- [TASK DIRECTIONS]:
The required result is a copy of each line below in which "listeners" appears.

- [EXTRACTED DATA]:
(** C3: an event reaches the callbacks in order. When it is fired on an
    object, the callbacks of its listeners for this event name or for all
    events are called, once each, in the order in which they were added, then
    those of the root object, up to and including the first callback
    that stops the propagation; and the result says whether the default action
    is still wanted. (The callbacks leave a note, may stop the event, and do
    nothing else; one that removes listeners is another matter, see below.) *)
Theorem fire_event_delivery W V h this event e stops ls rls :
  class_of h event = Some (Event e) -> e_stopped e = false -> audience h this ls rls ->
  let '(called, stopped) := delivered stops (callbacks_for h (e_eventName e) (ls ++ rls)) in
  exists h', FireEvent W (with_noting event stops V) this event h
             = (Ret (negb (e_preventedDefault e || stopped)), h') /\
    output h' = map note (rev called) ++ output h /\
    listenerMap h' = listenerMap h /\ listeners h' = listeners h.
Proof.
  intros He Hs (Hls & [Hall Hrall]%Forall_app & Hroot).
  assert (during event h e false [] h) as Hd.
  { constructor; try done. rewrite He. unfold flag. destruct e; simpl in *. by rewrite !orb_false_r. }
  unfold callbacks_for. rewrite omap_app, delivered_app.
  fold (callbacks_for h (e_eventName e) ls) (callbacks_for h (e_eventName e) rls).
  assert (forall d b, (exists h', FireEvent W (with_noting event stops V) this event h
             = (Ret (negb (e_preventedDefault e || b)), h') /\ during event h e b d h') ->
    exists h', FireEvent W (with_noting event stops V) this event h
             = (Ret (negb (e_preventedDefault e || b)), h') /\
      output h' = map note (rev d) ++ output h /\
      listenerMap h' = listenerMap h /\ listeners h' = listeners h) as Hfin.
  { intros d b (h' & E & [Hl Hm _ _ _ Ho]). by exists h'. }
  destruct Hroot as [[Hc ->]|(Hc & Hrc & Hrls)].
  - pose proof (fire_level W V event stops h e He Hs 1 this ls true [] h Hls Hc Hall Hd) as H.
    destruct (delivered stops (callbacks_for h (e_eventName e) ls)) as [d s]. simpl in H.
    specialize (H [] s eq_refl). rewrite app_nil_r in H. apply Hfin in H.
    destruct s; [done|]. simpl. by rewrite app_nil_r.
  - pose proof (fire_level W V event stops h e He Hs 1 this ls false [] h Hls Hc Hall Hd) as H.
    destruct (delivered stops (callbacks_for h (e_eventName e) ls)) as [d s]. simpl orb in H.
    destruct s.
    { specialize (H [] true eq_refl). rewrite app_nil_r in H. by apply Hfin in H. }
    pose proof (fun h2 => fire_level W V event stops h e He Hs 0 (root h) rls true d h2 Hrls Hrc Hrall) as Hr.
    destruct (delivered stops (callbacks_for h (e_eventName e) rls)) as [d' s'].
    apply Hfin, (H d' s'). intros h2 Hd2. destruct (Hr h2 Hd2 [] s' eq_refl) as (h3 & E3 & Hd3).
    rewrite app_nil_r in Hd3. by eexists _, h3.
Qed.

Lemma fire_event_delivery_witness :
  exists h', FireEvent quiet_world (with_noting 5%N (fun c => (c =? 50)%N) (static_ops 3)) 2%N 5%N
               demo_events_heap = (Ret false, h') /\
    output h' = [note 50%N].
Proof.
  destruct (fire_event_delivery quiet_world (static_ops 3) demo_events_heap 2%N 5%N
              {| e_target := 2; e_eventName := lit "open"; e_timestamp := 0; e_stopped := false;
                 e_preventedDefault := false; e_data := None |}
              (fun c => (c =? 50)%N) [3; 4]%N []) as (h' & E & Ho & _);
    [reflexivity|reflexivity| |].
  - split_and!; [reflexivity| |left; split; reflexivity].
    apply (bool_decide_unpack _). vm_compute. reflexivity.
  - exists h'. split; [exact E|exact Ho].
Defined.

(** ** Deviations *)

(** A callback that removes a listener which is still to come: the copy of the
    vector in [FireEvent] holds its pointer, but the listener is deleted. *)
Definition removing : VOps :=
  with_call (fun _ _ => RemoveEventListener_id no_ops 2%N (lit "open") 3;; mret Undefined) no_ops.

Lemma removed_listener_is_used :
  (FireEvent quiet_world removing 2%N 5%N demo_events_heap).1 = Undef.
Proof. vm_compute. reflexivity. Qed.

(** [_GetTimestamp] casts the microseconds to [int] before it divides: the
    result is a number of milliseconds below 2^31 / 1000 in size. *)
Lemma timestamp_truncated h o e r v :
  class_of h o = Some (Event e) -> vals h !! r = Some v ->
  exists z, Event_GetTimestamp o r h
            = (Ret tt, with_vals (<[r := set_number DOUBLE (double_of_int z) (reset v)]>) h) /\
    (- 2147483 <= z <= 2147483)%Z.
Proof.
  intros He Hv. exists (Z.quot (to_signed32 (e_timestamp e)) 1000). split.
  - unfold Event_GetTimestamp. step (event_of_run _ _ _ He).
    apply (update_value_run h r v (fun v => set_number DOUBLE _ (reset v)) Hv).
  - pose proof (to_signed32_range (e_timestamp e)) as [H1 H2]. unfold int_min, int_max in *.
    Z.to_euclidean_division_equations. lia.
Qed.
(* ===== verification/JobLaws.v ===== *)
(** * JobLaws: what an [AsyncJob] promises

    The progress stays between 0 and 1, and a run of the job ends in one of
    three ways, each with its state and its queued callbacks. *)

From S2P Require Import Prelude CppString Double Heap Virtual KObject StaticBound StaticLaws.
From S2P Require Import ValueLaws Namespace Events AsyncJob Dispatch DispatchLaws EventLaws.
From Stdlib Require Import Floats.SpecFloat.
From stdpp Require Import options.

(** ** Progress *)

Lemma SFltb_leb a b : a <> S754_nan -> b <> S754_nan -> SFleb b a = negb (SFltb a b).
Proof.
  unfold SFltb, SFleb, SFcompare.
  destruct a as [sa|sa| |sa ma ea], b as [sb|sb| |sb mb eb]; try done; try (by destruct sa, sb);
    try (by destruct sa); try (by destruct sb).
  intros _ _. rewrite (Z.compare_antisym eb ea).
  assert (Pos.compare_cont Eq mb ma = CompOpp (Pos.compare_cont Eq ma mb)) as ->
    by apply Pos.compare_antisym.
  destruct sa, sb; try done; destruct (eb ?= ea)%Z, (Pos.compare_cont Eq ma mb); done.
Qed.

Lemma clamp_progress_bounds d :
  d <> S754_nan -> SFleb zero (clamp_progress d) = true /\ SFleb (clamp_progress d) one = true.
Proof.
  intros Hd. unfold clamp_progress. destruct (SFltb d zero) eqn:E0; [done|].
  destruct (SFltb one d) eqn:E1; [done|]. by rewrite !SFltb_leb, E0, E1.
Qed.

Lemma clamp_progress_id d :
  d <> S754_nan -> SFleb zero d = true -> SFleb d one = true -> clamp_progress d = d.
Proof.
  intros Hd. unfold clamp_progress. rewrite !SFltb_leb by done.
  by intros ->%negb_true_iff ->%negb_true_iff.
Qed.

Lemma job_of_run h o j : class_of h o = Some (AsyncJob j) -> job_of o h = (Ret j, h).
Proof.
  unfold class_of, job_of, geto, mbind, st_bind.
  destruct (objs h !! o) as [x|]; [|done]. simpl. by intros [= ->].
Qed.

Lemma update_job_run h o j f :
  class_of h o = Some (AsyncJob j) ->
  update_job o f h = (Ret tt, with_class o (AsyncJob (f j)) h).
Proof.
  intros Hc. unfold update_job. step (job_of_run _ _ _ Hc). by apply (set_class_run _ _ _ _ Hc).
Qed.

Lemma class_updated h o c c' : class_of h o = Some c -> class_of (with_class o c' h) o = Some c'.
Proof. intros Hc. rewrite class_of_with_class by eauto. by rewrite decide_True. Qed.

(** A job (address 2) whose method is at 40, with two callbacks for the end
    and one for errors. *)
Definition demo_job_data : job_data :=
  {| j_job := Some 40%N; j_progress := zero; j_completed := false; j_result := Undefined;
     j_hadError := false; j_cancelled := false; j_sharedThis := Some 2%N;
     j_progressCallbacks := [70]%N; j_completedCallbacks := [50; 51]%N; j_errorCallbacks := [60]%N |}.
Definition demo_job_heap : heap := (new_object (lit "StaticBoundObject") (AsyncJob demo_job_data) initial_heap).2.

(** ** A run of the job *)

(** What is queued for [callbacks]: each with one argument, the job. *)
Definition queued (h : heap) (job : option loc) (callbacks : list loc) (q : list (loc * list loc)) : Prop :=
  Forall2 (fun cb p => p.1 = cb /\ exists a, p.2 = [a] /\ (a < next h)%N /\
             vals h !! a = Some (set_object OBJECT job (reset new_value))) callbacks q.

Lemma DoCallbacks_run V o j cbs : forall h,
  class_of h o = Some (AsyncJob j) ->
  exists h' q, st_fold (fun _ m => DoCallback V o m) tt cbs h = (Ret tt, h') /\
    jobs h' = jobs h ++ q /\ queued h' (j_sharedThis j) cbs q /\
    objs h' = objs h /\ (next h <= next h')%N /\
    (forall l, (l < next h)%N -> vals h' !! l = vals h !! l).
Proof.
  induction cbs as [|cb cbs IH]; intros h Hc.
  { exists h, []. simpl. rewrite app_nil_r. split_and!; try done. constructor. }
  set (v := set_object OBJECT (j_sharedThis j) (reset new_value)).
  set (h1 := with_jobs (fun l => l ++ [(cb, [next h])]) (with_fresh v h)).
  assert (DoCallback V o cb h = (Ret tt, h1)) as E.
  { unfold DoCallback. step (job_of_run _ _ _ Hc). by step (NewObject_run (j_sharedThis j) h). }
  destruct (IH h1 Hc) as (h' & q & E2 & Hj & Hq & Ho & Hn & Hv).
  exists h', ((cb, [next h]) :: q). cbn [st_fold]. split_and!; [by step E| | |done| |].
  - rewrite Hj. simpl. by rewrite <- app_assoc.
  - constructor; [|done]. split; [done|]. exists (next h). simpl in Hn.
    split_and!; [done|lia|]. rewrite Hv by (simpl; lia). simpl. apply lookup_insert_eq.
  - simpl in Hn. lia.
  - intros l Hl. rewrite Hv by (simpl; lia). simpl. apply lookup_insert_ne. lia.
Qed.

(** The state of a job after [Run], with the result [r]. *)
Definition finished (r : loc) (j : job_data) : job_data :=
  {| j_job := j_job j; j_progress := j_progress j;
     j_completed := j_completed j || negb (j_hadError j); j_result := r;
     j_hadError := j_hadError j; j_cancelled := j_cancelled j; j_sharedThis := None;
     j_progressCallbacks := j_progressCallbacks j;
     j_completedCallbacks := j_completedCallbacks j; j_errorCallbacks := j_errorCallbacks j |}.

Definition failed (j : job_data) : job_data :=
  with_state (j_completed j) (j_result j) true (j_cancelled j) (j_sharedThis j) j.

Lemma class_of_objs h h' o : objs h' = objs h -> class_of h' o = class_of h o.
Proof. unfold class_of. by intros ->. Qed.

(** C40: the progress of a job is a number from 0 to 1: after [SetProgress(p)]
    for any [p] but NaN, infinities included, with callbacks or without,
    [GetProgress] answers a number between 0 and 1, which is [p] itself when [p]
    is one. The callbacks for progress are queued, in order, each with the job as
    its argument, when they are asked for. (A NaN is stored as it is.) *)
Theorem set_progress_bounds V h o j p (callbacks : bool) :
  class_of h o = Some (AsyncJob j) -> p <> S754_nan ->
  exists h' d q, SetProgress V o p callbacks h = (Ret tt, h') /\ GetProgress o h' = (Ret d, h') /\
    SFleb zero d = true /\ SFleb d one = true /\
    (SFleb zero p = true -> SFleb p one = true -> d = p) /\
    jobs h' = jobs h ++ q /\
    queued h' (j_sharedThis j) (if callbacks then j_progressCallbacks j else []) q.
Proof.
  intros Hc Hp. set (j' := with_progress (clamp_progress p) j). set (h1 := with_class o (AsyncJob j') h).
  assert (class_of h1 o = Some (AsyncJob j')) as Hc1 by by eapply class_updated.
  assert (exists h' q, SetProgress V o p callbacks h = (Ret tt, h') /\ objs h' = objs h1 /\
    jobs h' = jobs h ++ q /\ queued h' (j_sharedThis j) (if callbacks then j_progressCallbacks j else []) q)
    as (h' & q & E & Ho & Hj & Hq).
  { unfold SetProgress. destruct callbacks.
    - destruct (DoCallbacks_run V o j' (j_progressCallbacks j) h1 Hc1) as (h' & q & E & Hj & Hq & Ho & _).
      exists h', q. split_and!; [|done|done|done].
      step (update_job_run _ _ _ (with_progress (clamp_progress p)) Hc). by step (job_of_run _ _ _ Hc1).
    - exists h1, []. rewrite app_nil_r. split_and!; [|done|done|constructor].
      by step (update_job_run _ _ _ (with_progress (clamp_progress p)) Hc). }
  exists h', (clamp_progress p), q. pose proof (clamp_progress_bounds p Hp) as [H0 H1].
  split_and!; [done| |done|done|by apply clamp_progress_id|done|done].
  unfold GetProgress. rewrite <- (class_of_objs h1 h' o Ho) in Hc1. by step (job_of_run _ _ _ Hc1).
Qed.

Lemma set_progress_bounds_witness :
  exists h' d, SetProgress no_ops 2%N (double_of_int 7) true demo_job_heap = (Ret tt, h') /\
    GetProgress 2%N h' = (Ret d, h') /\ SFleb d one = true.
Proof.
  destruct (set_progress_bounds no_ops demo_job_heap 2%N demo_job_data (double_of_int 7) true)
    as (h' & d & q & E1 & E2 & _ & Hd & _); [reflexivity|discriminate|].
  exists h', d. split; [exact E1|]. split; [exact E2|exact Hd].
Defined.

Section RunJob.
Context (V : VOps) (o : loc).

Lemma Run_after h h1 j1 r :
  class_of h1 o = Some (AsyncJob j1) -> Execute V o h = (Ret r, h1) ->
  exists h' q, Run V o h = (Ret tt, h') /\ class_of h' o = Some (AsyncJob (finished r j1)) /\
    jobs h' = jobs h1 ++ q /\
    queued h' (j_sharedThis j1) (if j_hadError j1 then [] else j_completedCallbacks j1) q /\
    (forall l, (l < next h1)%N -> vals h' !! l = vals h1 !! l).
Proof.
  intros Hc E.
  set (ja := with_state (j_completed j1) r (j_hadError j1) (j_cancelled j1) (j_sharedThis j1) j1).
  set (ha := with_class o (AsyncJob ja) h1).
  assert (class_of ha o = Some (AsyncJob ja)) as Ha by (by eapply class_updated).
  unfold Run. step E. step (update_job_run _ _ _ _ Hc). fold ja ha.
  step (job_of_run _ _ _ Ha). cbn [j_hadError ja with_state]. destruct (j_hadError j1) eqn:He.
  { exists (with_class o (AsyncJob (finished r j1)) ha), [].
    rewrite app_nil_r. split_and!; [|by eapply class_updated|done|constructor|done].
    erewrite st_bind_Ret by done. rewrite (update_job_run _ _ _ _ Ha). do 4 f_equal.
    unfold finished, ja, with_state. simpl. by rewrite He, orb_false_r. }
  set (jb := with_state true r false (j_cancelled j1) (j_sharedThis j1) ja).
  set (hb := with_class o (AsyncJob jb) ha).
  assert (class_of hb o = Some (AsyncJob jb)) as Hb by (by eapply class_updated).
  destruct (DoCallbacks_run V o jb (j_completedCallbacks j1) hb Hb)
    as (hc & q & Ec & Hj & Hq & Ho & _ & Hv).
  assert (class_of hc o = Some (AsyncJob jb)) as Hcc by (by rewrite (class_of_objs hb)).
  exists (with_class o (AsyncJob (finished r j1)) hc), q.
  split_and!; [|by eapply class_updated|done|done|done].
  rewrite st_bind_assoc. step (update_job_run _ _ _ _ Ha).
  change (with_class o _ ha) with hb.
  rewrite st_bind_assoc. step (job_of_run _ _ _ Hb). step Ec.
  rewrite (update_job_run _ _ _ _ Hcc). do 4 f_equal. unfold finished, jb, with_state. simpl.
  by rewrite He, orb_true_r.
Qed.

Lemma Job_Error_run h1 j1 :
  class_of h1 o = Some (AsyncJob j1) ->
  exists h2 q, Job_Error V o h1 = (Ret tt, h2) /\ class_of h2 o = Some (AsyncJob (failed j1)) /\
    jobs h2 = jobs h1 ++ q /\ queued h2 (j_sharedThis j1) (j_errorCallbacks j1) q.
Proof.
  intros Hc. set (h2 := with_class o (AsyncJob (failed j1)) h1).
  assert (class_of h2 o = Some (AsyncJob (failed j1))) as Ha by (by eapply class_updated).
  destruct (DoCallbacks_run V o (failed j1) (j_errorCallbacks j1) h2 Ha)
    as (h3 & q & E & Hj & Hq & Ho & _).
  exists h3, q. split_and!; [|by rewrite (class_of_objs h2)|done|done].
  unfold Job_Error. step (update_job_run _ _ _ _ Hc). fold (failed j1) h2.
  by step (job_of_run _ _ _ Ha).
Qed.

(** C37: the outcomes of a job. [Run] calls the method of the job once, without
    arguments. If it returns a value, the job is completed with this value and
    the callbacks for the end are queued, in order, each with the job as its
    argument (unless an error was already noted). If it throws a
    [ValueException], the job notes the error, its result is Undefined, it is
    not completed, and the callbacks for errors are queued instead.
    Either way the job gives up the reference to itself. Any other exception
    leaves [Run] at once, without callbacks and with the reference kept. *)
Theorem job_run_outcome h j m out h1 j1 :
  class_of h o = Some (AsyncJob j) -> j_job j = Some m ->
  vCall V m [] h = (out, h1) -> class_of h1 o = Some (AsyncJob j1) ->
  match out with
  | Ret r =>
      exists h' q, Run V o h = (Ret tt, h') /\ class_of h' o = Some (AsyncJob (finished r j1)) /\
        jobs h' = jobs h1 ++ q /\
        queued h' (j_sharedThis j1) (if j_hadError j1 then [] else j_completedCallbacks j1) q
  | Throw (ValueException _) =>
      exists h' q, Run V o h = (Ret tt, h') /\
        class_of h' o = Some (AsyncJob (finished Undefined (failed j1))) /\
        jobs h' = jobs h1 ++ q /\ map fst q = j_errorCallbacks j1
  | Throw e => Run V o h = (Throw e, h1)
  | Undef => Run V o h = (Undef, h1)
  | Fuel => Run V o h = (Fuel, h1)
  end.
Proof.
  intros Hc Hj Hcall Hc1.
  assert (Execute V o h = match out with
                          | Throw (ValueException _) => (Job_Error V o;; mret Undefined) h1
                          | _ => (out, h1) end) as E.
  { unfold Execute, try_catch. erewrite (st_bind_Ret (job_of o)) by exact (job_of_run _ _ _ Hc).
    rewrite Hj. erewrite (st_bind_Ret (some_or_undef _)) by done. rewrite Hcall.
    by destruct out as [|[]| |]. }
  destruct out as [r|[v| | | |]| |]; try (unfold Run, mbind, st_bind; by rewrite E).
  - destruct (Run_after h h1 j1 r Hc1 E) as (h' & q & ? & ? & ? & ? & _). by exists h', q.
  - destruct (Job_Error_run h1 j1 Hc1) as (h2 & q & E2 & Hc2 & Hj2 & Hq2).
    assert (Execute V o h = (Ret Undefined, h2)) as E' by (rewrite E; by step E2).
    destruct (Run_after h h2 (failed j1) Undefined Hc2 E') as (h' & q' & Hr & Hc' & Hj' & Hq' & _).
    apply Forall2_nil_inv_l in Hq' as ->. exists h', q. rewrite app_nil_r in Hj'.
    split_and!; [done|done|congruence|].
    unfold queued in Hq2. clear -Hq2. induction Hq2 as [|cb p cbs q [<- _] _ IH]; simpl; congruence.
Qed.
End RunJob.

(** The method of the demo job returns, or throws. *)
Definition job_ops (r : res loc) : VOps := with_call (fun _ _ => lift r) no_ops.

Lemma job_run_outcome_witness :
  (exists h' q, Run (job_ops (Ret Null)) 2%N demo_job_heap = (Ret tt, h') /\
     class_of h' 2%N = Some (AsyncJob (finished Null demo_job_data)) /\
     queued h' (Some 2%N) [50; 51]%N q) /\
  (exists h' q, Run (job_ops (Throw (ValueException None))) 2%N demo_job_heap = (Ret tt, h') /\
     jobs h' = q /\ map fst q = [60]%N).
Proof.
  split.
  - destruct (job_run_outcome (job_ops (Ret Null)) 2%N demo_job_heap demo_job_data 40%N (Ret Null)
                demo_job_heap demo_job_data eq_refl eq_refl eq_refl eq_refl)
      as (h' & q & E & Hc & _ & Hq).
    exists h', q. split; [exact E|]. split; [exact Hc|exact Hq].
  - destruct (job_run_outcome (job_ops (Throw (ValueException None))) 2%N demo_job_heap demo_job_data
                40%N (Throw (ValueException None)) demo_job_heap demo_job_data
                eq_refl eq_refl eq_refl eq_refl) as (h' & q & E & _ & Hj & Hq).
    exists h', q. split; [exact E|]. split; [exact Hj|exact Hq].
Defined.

- [SOLUTION FOR THIS PROBLEM]:
    object, the callbacks of its listeners for this event name or for all
    nothing else; one that removes listeners is another matter, see below.) *)
    listenerMap h' = listenerMap h /\ listeners h' = listeners h.
      listenerMap h' = listenerMap h /\ listeners h' = listeners h) as Hfin.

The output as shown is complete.